A mulher brasileira é uma das que mais sofrem violência no mundo. Somente em 2019, foram 1326 mortes provocadas pelo ódio ao sexo feminino, uma alta de 7,1% em comparação ao ano anterior. Os dados são do Ministério da Mulher, Família e dos Direitos Humanos que dão conta ainda de um aumento de 40% no número de denúncias por telefone relativas à violência contra a mulher. Uma pesquisa realizada pelo Observatório da Violência contra a Mulher apontou que, também em 2019, 78% dos crimes foram praticados por homens que têm ou tiveram relacionamento com as vítimas. Ao mesmo tempo, o índice de conhecimento da Lei Maria da Penha que já foi de 95%, caiu para 87%. Segundo Lu Dandara, do Aura na Luta, houve uma redução de 23% no número de denúncias durante a pandemia e 65% das vítimas de violência são mulheres negras. “Há ainda um silenciamento e uma falta de opção para pedir ajuda”, disse Dandara.

Fluxo

A questão do registro da denúncia e sua vinculação com a efetivação da Lei da Morada Segura foi tema de questionamento por parte da representante da Casa de Referência da Mulher Tina Martins, Indira Xavier. “Muitas mulheres não dão conta de fazer uma denúncia formal. Como se estabelece um fluxo dessas mulheres? Como fazer para que elas sejam atendidas (pela lei)?”, perguntou Indira, salientando a importância da regulamentação e que é necessário pensar como fazer para resolver estas questões. “O bosque que se abre pra nós é muito bonito e precisamos trilhar com alegria", sintetizou.

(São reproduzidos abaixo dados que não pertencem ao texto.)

(** What the endpoint does, by the first step that fails. *)
Lemma ask_question_cases (q : str) (st : state) :
  (exists query st1 rows st2 answer st3,
      generate_cypher_query q st = (inr query, st1)
      /\ run_cypher query None st1 = (inr rows, st2)
      /\ get_answer_from_kg rows q st2 = (inr answer, st3)
      /\ ask_question q st
         = (match json_response (PDict [(u "answer", PStr answer)]) 200 with
            | inr r => inr r
            | inl e =>
                json_response
                  (PDict [(u "answer", PStr (u "Error: " ++ exn_str e))]) 500
            end, st3))
  \/ (exists e st',
         (generate_cypher_query q st = (inl e, st')
          \/ (exists query st1,
                generate_cypher_query q st = (inr query, st1)
                /\ run_cypher query None st1 = (inl e, st'))
          \/ (exists query st1 rows st2,
                generate_cypher_query q st = (inr query, st1)
                /\ run_cypher query None st1 = (inr rows, st2)
                /\ get_answer_from_kg rows q st2 = (inl e, st')))
         /\ ask_question q st
            = (json_response
                 (PDict [(u "answer", PStr (u "Error: " ++ exn_str e))]) 500,
               st')).
Proof.
  pose (r1 := generate_cypher_query q st).
  assert (Hg : generate_cypher_query q st = r1) by reflexivity.
  clearbody r1. destruct r1 as [[e|query] st1].
  - right. exists e, st1. split; [now left|].
    apply ask_question_on_failure. now left.
  - pose (r2 := run_cypher query None st1).
    assert (Hr : run_cypher query None st1 = r2) by reflexivity.
    clearbody r2. destruct r2 as [[e|rows] st2].
    + right. exists e, st2.
      assert (H : generate_cypher_query q st = (inl e, st2)
                  \/ (exists query st1,
                        generate_cypher_query q st = (inr query, st1)
                        /\ run_cypher query None st1 = (inl e, st2))
                  \/ (exists query st1 rows st3,
                        generate_cypher_query q st = (inr query, st1)
                        /\ run_cypher query None st1 = (inr rows, st3)
                        /\ get_answer_from_kg rows q st3 = (inl e, st2)))
        by (right; left; now exists query, st1).
      split; [exact H | now apply ask_question_on_failure].
    + pose (r3 := get_answer_from_kg rows q st2).
      assert (Ha : get_answer_from_kg rows q st2 = r3) by reflexivity.
      clearbody r3. destruct r3 as [[e|answer] st3].
      * right. exists e, st3.
        assert (H : generate_cypher_query q st = (inl e, st3)
                    \/ (exists query st1,
                          generate_cypher_query q st = (inr query, st1)
                          /\ run_cypher query None st1 = (inl e, st3))
                    \/ (exists query st1 rows st2,
                          generate_cypher_query q st = (inr query, st1)
                          /\ run_cypher query None st1 = (inr rows, st2)
                          /\ get_answer_from_kg rows q st2 = (inl e, st3)))
          by (right; right; now exists query, st1, rows, st2).
        split; [exact H | now apply ask_question_on_failure].
      * left. exists query, st1, rows, st2, answer, st3.
        split; [exact Hg | split; [exact Hr | split; [exact Ha|]]].
        now apply (ask_question_on_success q query answer rows st st1 st2 st3).
Qed.

(** X5. What a request to the question-answering route can end in, for
    every question, the empty one too: a response with status 200 or
    500 whose body is a dictionary with a string under [answer]; or,
    only when the text ["Error: " + str(e)] of the error response
    cannot be encoded as UTF-8, the encoding error raised in the
    [except] clause, which leaves the handler. *)
Theorem api_ask_question_outcomes :
  forall (q : str) (st : state),
    (exists status text,
        fst (api_ask_question (Some q) st)
        = Responded status (PDict [(u "answer", PStr text)])
        /\ (status = 200 \/ status = 500)%Z)
    \/ (exists e,
           fst (api_ask_question (Some q) st)
           = ServerError
               (UnicodeEncodeError
                  (PDict [(u "answer", PStr (u "Error: " ++ exn_str e))]))
           /\ utf8_encodable (exn_str e) = false).
Proof.
  intros q st. unfold api_ask_question, serve.
  assert (Herr : forall e st',
             ask_question q st
             = (json_response
                  (PDict [(u "answer", PStr (u "Error: " ++ exn_str e))]) 500,
                st') ->
             (exists status text,
                 fst (let (r, st'') := ask_question q st in
                      match r with
                      | inr a => (Responded (status_code a) (resp_content a), st'')
                      | inl e0 => (ServerError e0, st'')
                      end)
                 = Responded status (PDict [(u "answer", PStr text)])
                 /\ (status = 200 \/ status = 500)%Z)
             \/ (exists e1,
                    fst (let (r, st'') := ask_question q st in
                         match r with
                         | inr a =>
                             (Responded (status_code a) (resp_content a), st'')
                         | inl e0 => (ServerError e0, st'')
                         end)
                    = ServerError
                        (UnicodeEncodeError
                           (PDict [(u "answer",
                                    PStr (u "Error: " ++ exn_str e1))]))
                    /\ utf8_encodable (exn_str e1) = false)).
  { intros e st' ->. rewrite json_response_answer, utf8_encodable_error.
    destruct (utf8_encodable (exn_str e)) eqn:Henc; cbn [fst].
    - left. exists 500%Z, (u "Error: " ++ exn_str e).
      split; [reflexivity | now right].
    - right. exists e. split; [reflexivity | exact Henc]. }
  destruct (ask_question_cases q st)
    as [(query & st1 & rows & st2 & answer & st3 & _ & _ & _ & H)
       | (e & st' & _ & H)].
  - rewrite json_response_answer in H.
    destruct (utf8_encodable answer).
    + rewrite H. cbn [fst status_code resp_content].
      left. exists 200%Z, answer. split; [reflexivity | now left].
    + exact (Herr _ _ H).
  - exact (Herr _ _ H).
Qed.

(** X6. Status 200 is given only when the three steps succeeded, and the
    answer is then the one the synthesis client returned for the rows
    the store gave for the generated query. *)
Theorem ask_question_200_only_on_success :
  forall (q : str) (st st' : state) (r : JSONResponse),
    ask_question q st = (inr r, st') ->
    status_code r = 200%Z ->
    exists query st1 rows st2 answer,
      generate_cypher_query q st = (inr query, st1)
      /\ run_cypher query None st1 = (inr rows, st2)
      /\ get_answer_from_kg rows q st2 = (inr answer, st')
      /\ resp_content r = PDict [(u "answer", PStr answer)].
Proof.
  intros q st st' r Hask Hstatus.
  assert (Herr : forall e st'',
             ask_question q st
             = (json_response
                  (PDict [(u "answer", PStr (u "Error: " ++ exn_str e))]) 500,
                st'') -> False).
  { intros e st'' H. rewrite H, json_response_answer in Hask.
    destruct (utf8_encodable (u "Error: " ++ exn_str e)); [|discriminate].
    injection Hask as <- _. discriminate. }
  destruct (ask_question_cases q st)
    as [(query & st1 & rows & st2 & answer & st3 & Hg & Hr & Ha & H)
       | (e & st'' & _ & H)]; [|destruct (Herr _ _ H)].
  rewrite json_response_answer in H.
  destruct (utf8_encodable answer); [|destruct (Herr _ _ H)].
  rewrite H in Hask. injection Hask as <- <-.
  now exists query, st1, rows, st2, answer.
Qed.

A resposta foi dada por Thiago Alves, subsecretário de Direito e Cidadania. Segundo ele, a “regulamentação foi feita para atender a todas independentemente de denúncia”, mas precisa chegar à rede de proteção da PBH. “Nosso equipamento que realiza o acompanhamento é o Benvinda, mas (a demanda) pode vir de diversas portas. Não é só o Benvinda, mas tem que registrar lá onde é feito o referenciamento da mulher”, explicou. Ainda segundo Thiago, começará a ser feita a verificação do perfil de preferência na Urbel. “Criamos um grupo de trabalho com a assistência social para melhorar também o fluxo de atendimento de mulheres vítimas de violência. O momento é de identificar e encaminhar mulheres com prioridade”, finalizou.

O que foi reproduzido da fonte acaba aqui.